# [Provided data]
Lemma open_rows_spec st txns out :
  fold_wf st → (∀ id x, (id, x) ∈ txns → prepared st !! id = Some x) →
  open_rows (phase st) (progress_by_txn (progress st)) txns = Ok out ↔
  (∀ id x, (id, x) ∈ txns → life_ok (abs st id))
  ∧ out = omap (λ t, live_row t.1 (abs st t.1)) txns.
Proof.
  intros Hwf. revert out.
  induction txns as [|[id [[fs s] str]] txns IH]; intros out Hin; cbn [open_rows omap list_omap].
  { split; [intros [= <-]; split; [by intros ?? ?%elem_of_nil|done]|by intros [_ ->]]. }
  assert (prepared st !! id = Some (fs, s, str)) as Hq by (apply Hin; left).
  assert (∀ i x, (i, x) ∈ txns → prepared st !! i = Some x) as Hin'
    by (intros; apply Hin; by right).
  cbn [fst]. destruct (phase st !! id) as [[]|] eqn:Ep.
  - rewrite bool_decide_eq_false_2 by done.
    rewrite (abs_prepared _ _ _ _ _ Ep Hq). cbn [live_row].
    unfold open_row. rewrite progress_by_txn_lookup.
    set (rows := map pg_row _). rewrite rbind_Ok. setoid_rewrite rseq_Ok.
    setoid_rewrite rbind_Ok. setoid_rewrite IH; [|done]. split.
    + intros (r & [Hc Ht] & out' & [Hall ->] & [= <-]).
      destruct (has_twin _) eqn:E; [done|]. injection Ht as <-. split; [|done].
      intros i x [[= -> ->]|Hi]%elem_of_cons; [|by eapply Hall].
      rewrite (abs_prepared _ _ _ _ _ Ep Hq). by apply live_ok_sort.
    + intros [Hall ->]. assert (life_ok (abs st id)) as Hok by (eapply Hall; left).
      rewrite (abs_prepared _ _ _ _ _ Ep Hq) in Hok. apply live_ok_sort in Hok as [Hc Ht].
      eexists. split; [split; [done|]|].
      { fold rows in Ht. rewrite Ht. done. }
      eexists. split; [split; [|done]|done]. intros i x Hi. eapply Hall. by right.
  - rewrite bool_decide_eq_true_2 by done. rewrite IH by done.
    assert (abs st id = Ended) as Ha by (unfold abs; by rewrite Ep). rewrite Ha. cbn.
    split; intros [Hall ->]; (split; [|done]).
    + intros i x [[= -> ->]|Hi]%elem_of_cons; [by rewrite Ha|by eapply Hall].
    + intros i x Hi. eapply Hall. by right.
  - apply Hwf in Ep. congruence.
Qed.

Lemma live_row_inv id l r :
  live_row id l = Some r ↔
  ∃ fs s str rows, l = Live fs s str rows ∧ r = MkOpenRow id s str fs (merge_sort seq_le rows).
Proof. destruct l; cbn; naive_solver. Qed.

(** Lists of rows sorted by transaction id are determined by their elements. *)
Lemma sorted_rows_unique (a b : list EditTxnOpenRow) :
  StronglySorted N.lt (map or_txn_id a) → StronglySorted N.lt (map or_txn_id b) →
  (∀ r, r ∈ a ↔ r ∈ b) → a = b.
Proof.
  revert b; induction a as [|x a IH]; intros [|y b] Ha Hb Hab; [done|..].
  - by pose proof (proj2 (Hab y) (list_elem_of_here _ _)) as ?%elem_of_nil.
  - by pose proof (proj1 (Hab x) (list_elem_of_here _ _)) as ?%elem_of_nil.
  - inversion Ha as [|? ? Ha1 Ha2]; inversion Hb as [|? ? Hb1 Hb2]; subst.
    rewrite Forall_map, Forall_forall in Ha2, Hb2.
    assert (x = y) as ->.
    { pose proof (proj1 (Hab x) (list_elem_of_here _ _)) as [?|Hx]%elem_of_cons; [done|].
      pose proof (proj2 (Hab y) (list_elem_of_here _ _)) as [?|Hy]%elem_of_cons; [done|].
      specialize (Ha2 _ Hy). specialize (Hb2 _ Hx). cbn in *. lia. }
    f_equal. apply IH; [done..|]. intros r. specialize (Hab r). rewrite !elem_of_cons in Hab.
    split; intros Hr.
    + destruct (proj1 Hab (or_intror Hr)) as [->|]; [|done]. specialize (Ha2 _ Hr). cbn in *. lia.
    + destruct (proj2 Hab (or_intror Hr)) as [->|]; [|done]. specialize (Hb2 _ Hr). cbn in *. lia.
Qed.

Lemma omap_live_sorted st txns :
  StronglySorted id_le txns → NoDup (map fst txns) →
  StronglySorted N.lt (map or_txn_id (omap (λ t, live_row t.1 (abs st t.1)) txns)).
Proof.
  induction 1 as [|[id x] txns Hs IH Hx]; intros [Hid Hnd]%NoDup_cons || intros Hnd; [constructor|].
  cbn [omap list_omap fst]. specialize (IH Hnd).
  destruct (live_row id (abs st id)) as [r|] eqn:E; [|done].
  apply live_row_inv in E as (fs & s & str & rows & _ & ->). cbn. constructor; [done|].
  rewrite Forall_map, Forall_forall. intros r' ([i y] & Hin & Hr)%list_elem_of_omap. cbn in Hr.
  apply live_row_inv in Hr as (? & ? & ? & ? & _ & ->). cbn.
  rewrite Forall_forall in Hx. specialize (Hx _ Hin). unfold id_le in Hx. cbn in Hx.
  assert (i ≠ id); [|lia]. intros ->. apply Hid, list_elem_of_fmap. by exists (id, y).
Qed.

Definition open_set_spec (es : list LedgerPayload) (out : list EditTxnOpenRow) : Prop :=
  StronglySorted N.lt (map or_txn_id out)
  ∧ ∀ r, r ∈ out ↔ ∃ l, life (or_txn_id r) es = Some l ∧ live_row (or_txn_id r) l = Some r.

Definition ledger_ok (es : list LedgerPayload) : Prop :=
  Forall (λ p, row_fields p = Ok tt) es
  ∧ ∀ id, ∃ l, life id es = Some l ∧ life_ok l.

# [What you will do]
The lines to return are those in the entries above that include "Hall".

# [Your response]
    + intros (r & [Hc Ht] & out' & [Hall ->] & [= <-]).
      intros i x [[= -> ->]|Hi]%elem_of_cons; [|by eapply Hall].
    + intros [Hall ->]. assert (life_ok (abs st id)) as Hok by (eapply Hall; left).
      eexists. split; [split; [|done]|done]. intros i x Hi. eapply Hall. by right.
    split; intros [Hall ->]; (split; [|done]).
    + intros i x [[= -> ->]|Hi]%elem_of_cons; [by rewrite Ha|by eapply Hall].
    + intros i x Hi. eapply Hall. by right.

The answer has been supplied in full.